The overall death toll in devastated Syria has surpassed an estimated 60,000 people, the United Nations said Wednesday, a dramatic figure that could skyrocket as the civil war persists.
To put it in perspective: 60,000 people is roughly the population of Terre Haute, Indiana; or Cheyenne, Wyoming. It's how many people would fit in Dodger Stadium, and it's more than the 50,000-plus U.S. combat deaths in Vietnam.
The figure is about 15,000 higher than the death toll CNN had cited from a collection of sources.
It's "truly shocking" and shameful, said U.N. High Commissioner for Human Rights Navi Pillay, who blamed the international community for inaction.
"Collectively we have fiddled at the edges while Syria burns," she said. "While many details remain unclear, there can be no justification for the massive scale of the killing highlighted by this analysis."
Inside Syria, anti-government activists brought their personal perspective to the new death estimate: "No wonder!" Hama activist Mousab Alhamadee said. "We live on the ground and we see the massacres daily."
Western and Arab nations have denounced President Bashar al-Assad's regime, but they have been been reluctant to intervene in hopes of ending the warfare.
They haven't been successful in forging tough action against Syria at the U.N. Security Council because of opposition from Russia and China, both of which have long had friendly relations with and economic ties to Damascus. While some countries have passed along weapons to the rebels, the larger world community has avoided being drawn into a war, fearing a bloody quagmire, such as the Vietnam War for the United States or the invasion of Afghanistan for the Russians.
Echoing the fears of U.N.-Arab League envoy Lakhdar Brahimi, Pillay worried about more deaths "unless there is a quick resolution to the conflict."
"I fear thousands more will die or suffer terrible injuries as a result of those who harbor the obstinate belief that something can be achieved by more bloodshed, more torture and more mindless destruction," she said.
Pillay said the number of deaths is higher than expected.
"This massive loss of life could have been avoided if the Syrian government had chosen to take a different path than one of ruthless suppression of what were initially peaceful and legitimate protests by unarmed civilians," she said.
"As the situation has continued to degenerate, increasing numbers have also been killed by anti-government armed groups, and there has been a proliferation of serious crimes including war crimes, and -- most probably -- crimes against humanity, by both sides."

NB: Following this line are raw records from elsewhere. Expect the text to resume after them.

Lemma walk_prev_ok h head l : ∀ fuel st,
  path h head l → head ∉ l → (length l < fuel)%nat → ∀ p, last (head :: l) = Some p →
  walk_prev look_at fuel h st p head = Some (h, foldl run st (reverse l)).
Proof.
  induction l as [|x l IH] using rev_ind; intros fuel st P Hh Hf p Hp.
  - simplify_eq/=. destruct fuel; [lia|]. cbn [walk_prev]. by rewrite Z.eqb_refl.
  - rewrite last_cons, last_snoc in Hp. injection Hp as ->. rewrite length_app in Hf. simpl in Hf.
    apply not_elem_of_app in Hh as [Hl Hx]. destruct fuel; [lia|]. cbn [walk_prev].
    rewrite (proj2 (Z.eqb_neq _ _)) by (intros ->; apply Hx; left). change (look_at h st p) with (Some (h, run st p)). cbn [mbind option_bind].
    destruct (exists_last (l := head :: l)) as (q & y & Eq); [done|].
    assert (L : link h y p ∧ path h head l).
    { destruct l as [|z l _] using rev_ind; [destruct q as [|? [|]]; simplify_eq/=; by destruct P|].
      rewrite app_comm_cons in Eq. apply app_inj_tail in Eq as [_ <-]. rewrite <- app_assoc in P. simpl in P.
      apply path_app in P as [P [L _]]. done. }
    destruct L as [[_ Ly] P']. rewrite Ly. cbn [mbind option_bind]. rewrite reverse_snoc. simpl.
    apply IH; [done|done|lia|]. by rewrite Eq, last_snoc.
Qed.

Lemma for_each_prev_ok h N A head l st fuel :
  repr h N A → A !! head = Some l → (length l < fuel)%nat →
  list_for_each_prev look_at fuel h st head = Some (h, foldl run st (reverse l)).
Proof.
  intros I E Hf. pose proof (r_nodup _ _ _ I _ _ E) as [D _]%NoDup_cons. pose proof (r_ring _ _ _ I _ _ E) as R.
  destruct (ring_prev _ _ _ R) as (p & Ep & Hl & _). unfold list_for_each_prev. rewrite Ep. cbn [mbind option_bind].
  apply walk_prev_ok; [|done..]. unfold ring in R. clear - R. destruct l as [|y l _] using rev_ind; [done|].
  rewrite <- app_assoc in R. by apply path_app in R as [R _].
Qed.

(** A body that takes some of the nodes out. *)
Definition prune (drop : Z → bool) (h : heap) (st : S) (p : Z) : option (heap * S) :=
  if drop p then h ← list_del h p; Some (h, run st p) else Some (h, run st p).

Definition kept (drop : Z → bool) (l : list Z) : list Z := filter (fun p => drop p = false) l.

Lemma walk_safe_ok drop N A head l0 : A !! head = Some l0 → ∀ r k h st pos n fuel,
  repr h N (<[head := k ++ r]> A) → hd_error (r ++ [head]) = Some pos → next h !! pos = Some n →
  (length r < fuel)%nat →
  ∃ h', walk_safe (prune drop) fuel h st pos n head = Some (h', foldl run st r) ∧
    repr h' N (<[head := k ++ kept drop r]> A).
Proof.
  intros E0. induction r as [|x r IH]; intros k h st pos n fuel I Hpos En Hf; simplify_eq/=.
  { exists h. destruct fuel; [lia|]. cbn [walk_safe]. rewrite Z.eqb_refl. done. }
  pose proof (r_ring _ _ _ I head _ (lookup_insert_eq _ _ _)) as R.
  pose proof (r_nodup _ _ _ I head _ (lookup_insert_eq _ _ _)) as [D _]%NoDup_cons.
  destruct fuel; [lia|]. cbn [walk_safe]. rewrite (proj2 (Z.eqb_neq pos head)) by (intros ->; apply D; elems).
  assert (Hn : hd_error (r ++ [head]) = Some n).
  { unfold ring in R. rewrite <- app_assoc in R. simpl in R. apply path_app in R as [_ R].
    destruct (r ++ [head]) as [|y l] eqn:Er; [by destruct r|]. destruct R as [[En' _] _]. simpl. congruence. }
  (* after the body, whatever it did, the rest of the list is still there *)
  assert (Next : ∀ h1 k', repr h1 N (<[head := k' ++ r]> A) →
    ∃ n', next h1 !! n = Some n' ∧ ∃ h', walk_safe (prune drop) fuel h1 (run st pos) n n' head = Some (h', foldl run (run st pos) r) ∧
      repr h' N (<[head := k' ++ kept drop r]> A)).
  { intros h1 k' I1.
    assert (∃ n', next h1 !! n = Some n') as [n' En'].
    { assert (Hin : n ∈ N); [|rewrite <- (proj1 (r_nodes _ _ _ I1)) in Hin; by apply elem_of_dom in Hin].
      rewrite <- (proj1 (r_nodes _ _ _ I)).
      destruct (decide (n = head)) as [->|]; [apply elem_of_dom|].
      - destruct (ring_next _ _ _ R) as (? & ? & _). eauto.
      - destruct r as [|y r]; simplify_eq/=. rewrite cons_middle, app_assoc in R. apply ring_rotate in R.
        destruct (ring_next _ _ _ R) as (? & ? & _). apply elem_of_dom. eauto. }
    exists n'. split; [done|]. apply IH; [done|done|done|lia]. }
  match goal with |- context [prune drop h st pos] => change (prune drop h st pos) with
    (if drop pos then h ← list_del h pos; Some (h, run st pos) else Some (h, run st pos)) end.
  destruct (drop pos) eqn:Ed.
  - destruct (step_del h N _ head k pos r I (lookup_insert_eq _ _ _)) as (h1 & E1 & I1).
    rewrite insert_insert_eq in I1. destruct (Next h1 k I1) as (n' & En' & h' & W & I').
    rewrite E1. cbn [mbind option_bind]. rewrite En'. cbn [mbind option_bind]. exists h'. split; [done|].
    unfold kept. rewrite filter_cons_False by congruence. done.
  - destruct (Next h (k ++ [pos])) as (n' & En' & h' & W & I'); [by rewrite <- app_assoc|].
    cbn [mbind option_bind]. rewrite En'. cbn [mbind option_bind]. exists h'. split; [done|].
    unfold kept. rewrite filter_cons_True by done. by rewrite <- app_assoc in I'.
Qed.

The 60,000, she said, "is likely to be an underestimate of the actual number of deaths." Citing the discovery of mass graves in newly liberated government bases, Alhamadee, the activist, said: "The number I think is far greater than this, and lots of people are missing."
"The recording and collection of accurate and reliable data has grown increasingly challenging due to the conflict raging in many parts of the country," Pillay said.
Rupert Colville, a U.N. spokesman, agrees that the number "is probably a minimum" and reflects a killing field of war crimes.
"There's not a shadow of doubt now that war crimes and crimes against humanity have been committed. That said, in each individual case, the final judgment has to be made by a court. It's hard to quantify at this point," he said.
"This is a classic case of a conflict that's spiraling downwards, becoming ever more ghastly. We've seen this before in the Balkans and other places. The worse it becomes, the more difficult it is to resolve."
Ahawa, who posted a reaction on CNN.com's comment section, sees a dark future for Syria, regardless. "Syria is doomed, no matter who wins, the terrorist rebels or the terrorist regime, the country ... will take tens of years to rebuild,' Ahawa wrote. "Even if Assad is toppled in the next few months, sectarian fighting will still go on for years."
Wimcorbijn, another CNN.com commenter, accused Western and Arab nations of wanting to topple al-Assad at any cost.
"I think the best bet for Syria now is to keep Assad as leader," wimcorbijn wrote. "It is the right time for (countries such as Brazil, Russia, India, China and South Africa) to step in and support to help to defeat the rebels. Once the rebels are defeated, they can force to introduce democracy as well as political reforms in Syria."
Air attacks, shelling, tank fire, bomb attacks, street-to-street fighting and sectarian fighting have all contributed to the rising toll, Pillay said. Deaths have increased from 1,000 a month in the summer of 2011 to more than 5,000 a month since July, she said.
Deaths have been most prevalent in Homs, the Damascus outskirts, Idlib, Aleppo, Daraa and Hama. More than three-quarters of the victims are male, and 7.5% are female, Pillay said. The gender of the others isn't clear, and analysts couldn't "differentiate clearly between combatants and non-combatants."
The inability of the U.N. Security Council and the international community to stop the violence "shames us all," she said.
Death estimates have varied among opposition groups that have issued daily counts. For example, the Syrian Observatory for Human Rights says more than 46,000 people have died since March 2011.